Thursday, August 16, 2007

A Guide to Invitations, by a Traumatized Dancer.

Ways Guys Should Maybe Not Ask for Dances, with Commentary Entirely in Punctuation:

"Hey, you're a lot thinner than the last time I saw you!" (!)

"Have you worked on your volcadas any? We could try them out." (??)

"Hey, for a second I thought you were Jake! New haircut?" (...)

"Let me just rub your shoulders." (!!)


Now look, I am as sensitive to anyone else as to the horrors of making conversation with people from whom you want something. It's why I am a terrible salesperson, because my mindset is: why the hell should I make people buy something I'm not enthusiastic about myself?

However, hearing all of these things within 24 hours of each other really makes me despair as to the level of conversation people can expect at milongas. Two of these are embarrassing, one is sort of hilariously challenging, and one is just creepy. When you walk up behind someone and rub their shoulders, you had better be a blood relative or a romantic partner of that person, you guys. Seriously. I should not have to spell this out for anyone.

(Can you tell I got the fourth guy? Still shuddering. No touching without express permission, people; it's common courtesy.)

Best part? He was surprised - nay, hurt and confused! - when I declined the dance.

Gentlemen! When asking for a dance, maybe something a little more innocuous? When in doubt, please feel free to print out and refer to this handy guide.

TOPICS TO AVOID:

Weight loss, weight gain, visible cleavage, extreme youth, extreme age, skirt length, our inevitable mortality, your desire to rub her shoulders, body odor (hers or someone else's), how much better you are than her chosen partner, this great new move you learned in class and wish to try out, your desire to rub her shoulders, politics, your cousin Bob who's doing 3 to 5 for car theft, this weird rash you have on your knee, your desire to rub her shoulders.

ACCEPTABLE TOPICS:

Shoes, the weather, the music, the crowd, puppies, personalities of recent guest teachers, anticipation of upcoming guest teachers, ice cream, YouTube tango videos, and economics.


QUIZ

Name the unacceptable topic in the following invitations.
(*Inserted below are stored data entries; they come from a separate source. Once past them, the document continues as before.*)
(** Lines 199-234: the rows, with the count and its noun. *)
Definition topic_row (t : Topic) : string * string * Z * string :=
  (t_name t, or_str (render_opt (t_description t)) "No description",
   default 0%Z (t_questionCount t),
   if bool_decide (t_questionCount t = Some 1%Z) then "question" else "questions").

Inductive TableView :=
  | TableSkeleton
  | TableRows (rows : list (string * string * Z * string))
  | TableEmpty (hint : string).

(** Lines 180-246 *)
Definition table_view (s : State) : TableView :=
  if is_loading (topics s) then TableSkeleton
  else match filteredTopics s with
       | Some ((_ :: _) as ts) => TableRows (topic_row <$> ts)
       | _ => TableEmpty (if bool_decide (searchTerm s = EmptyString)
                          then "Start by adding topics to your database" else "Try adjusting your search")
       end.

Inductive Event :=
  | SetSearch (term : string)                (* line 170 *)
  | OpenNew                                  (* line 158 *)
  | SetNewName (v : string)                  (* line 265 *)
  | SetNewDescription (v : string)           (* line 275 *)
  | CreateClick                              (* line 284 *)
  | SetNewOpen (b : bool)                    (* lines 251, 281 *)
  | EditClick (t : Topic)                    (* line 219 *)
  | SetEditName (v : string)                 (* line 314 *)
  | SetEditDescription (v : string)          (* line 323 *)
  | SaveClick                                (* line 332 *)
  | SetEditOpen (b : bool)                   (* lines 299, 329 *)
  | DeleteClick (t : Topic)                  (* line 227 *)
  | ConfirmDelete                            (* line 359 *)
  | CancelDelete                             (* line 357 *)
  | TopicsLoaded (q : Query (list Topic))
  | CreateSettled (error : option string)
  | UpdateSettled (error : option string)
  | DeleteSettled (error : option string).

(** A row of the table is rendered for [t]. *)
Definition row_shown (s : State) (t : Topic) : bool :=
  negb (is_loading (topics s)) && bool_decide (t ∈ default [] (filteredTopics s)).

(** Record updates used by the handlers. *)
Definition with_toast (t : string * string) (s : State) : State :=
  mkState (searchTerm s) (newTopic s) (editingTopic s) (topicToDelete s) (openNewTopicDialog s)
    (openEditDialog s) (openDeleteDialog s) (topics s) (stale s) (createPending s) (updatePending s)
    (deletePending s) (toasts s ++ [t]) (sent s).

(** Lines 110-121 *)
Definition handleCreateTopic (s : State) : State :=
  if bool_decide (trim (newTopic s).1 = EmptyString) then
    with_toast ("Missing information", "Topic name is required.") s
  else mkState (searchTerm s) (newTopic s) (editingTopic s) (topicToDelete s) (openNewTopicDialog s)
         (openEditDialog s) (openDeleteDialog s) (topics s) (stale s) true (updatePending s)
         (deletePending s) (toasts s) (sent s ++ [PostTopic (newTopic s).1 (newTopic s).2]).

(** Lines 136-140: no check of the name. *)
Definition handleSaveEdit (s : State) : State :=
  match editingTopic s with
  | Some t => mkState (searchTerm s) (newTopic s) (editingTopic s) (topicToDelete s) (openNewTopicDialog s)
                (openEditDialog s) (openDeleteDialog s) (topics s) (stale s) (createPending s) true
                (deletePending s) (toasts s) (sent s ++ [PutTopic t])
  | None => s
  end.

(** Lines 143-147; the alert's action also closes it. *)
Definition handleConfirmDelete (s : State) : State :=
  match topicToDelete s with
  | Some t => mkState (searchTerm s) (newTopic s) (editingTopic s) (topicToDelete s) (openNewTopicDialog s)
                (openEditDialog s) false (topics s) (stale s) (createPending s) (updatePending s)
                true (toasts s) (sent s ++ [DeleteTopic (t_id t)])
  | None => mkState (searchTerm s) (newTopic s) (editingTopic s) (topicToDelete s) (openNewTopicDialog s)
              (openEditDialog s) false (topics s) (stale s) (createPending s) (updatePending s)
              (deletePending s) (toasts s) (sent s)
  end.

Definition set_editing (t : option Topic) (s : State) : State :=
  mkState (searchTerm s) (newTopic s) t (topicToDelete s) (openNewTopicDialog s)
    (openEditDialog s) (openDeleteDialog s) (topics s) (stale s) (createPending s) (updatePending s)
    (deletePending s) (toasts s) (sent s).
a) "I love this orchestra! Would you like to dance?"

b) "I'm on my way to dance at the moment, but I would love to have a vals tanda with you later, if you'd like to?"

c) "This lighting is really flattering to you! Would you like to dance?"

d) "Nice to see you! Would you like to dance?"








5 comments:

Danzarin said...

Totally agree. Once I was ancing with a guy, and in the middle of the tanda, in one of those cortinas I ask him how he is, and he says that he is recovering from pneumonia...Then he says "no worries I am almost recovered." Then he coughs... Well thanks a lot for asking me to dance! MY GOD! I should have left him then and there but I was so shocked and stunned I finished the tanda worrying about my health... Needless to say that was his last tanda with me... with or wihtout viruses...

Maria said...

Planch, I've also had a similar experience with shoulder rubbers... I shook them off, but I was always amazed at how quickly they would extend their hands towards me...

The other thing I've experienced are a lot of "nice top!" comments... particularly in the ocassions in which I chose to show more cleavage...

one2tango said...

This is hilarious:) yet deeply true. Remarks on one´s looks, for one thing (unless they come from close friends or else are very, very sophisticated), are particularly unfortunate if they precede a dance invitation - they tend to be either sinister, or just dull.
Like, I know this guy who will always say ´You look good in red´, apparently thinking he´s paying you a really smart compliment. Well, it is kind of clever, I suppose, it can be recycled forever, and at every milonga there will always be a woman in red - but it takes all my good breeding to keep myself from rolling my eyes...
BTW I don´t look that good in red:)

Anonymous said...

I am always thrilled to hear, "I am totally exhausted but let's dance this before I leave." What am I? The clean-up crew?

Elizabeth Brinton said...

O.K. How about guys who ask you at the end of the Tanda, halfway through the last piece of music? What for, so that they can get a little test drive before committing to actualy dance with me? Or because their mom runs the milonga and told him to dance with all the ladies whether he wants to or not?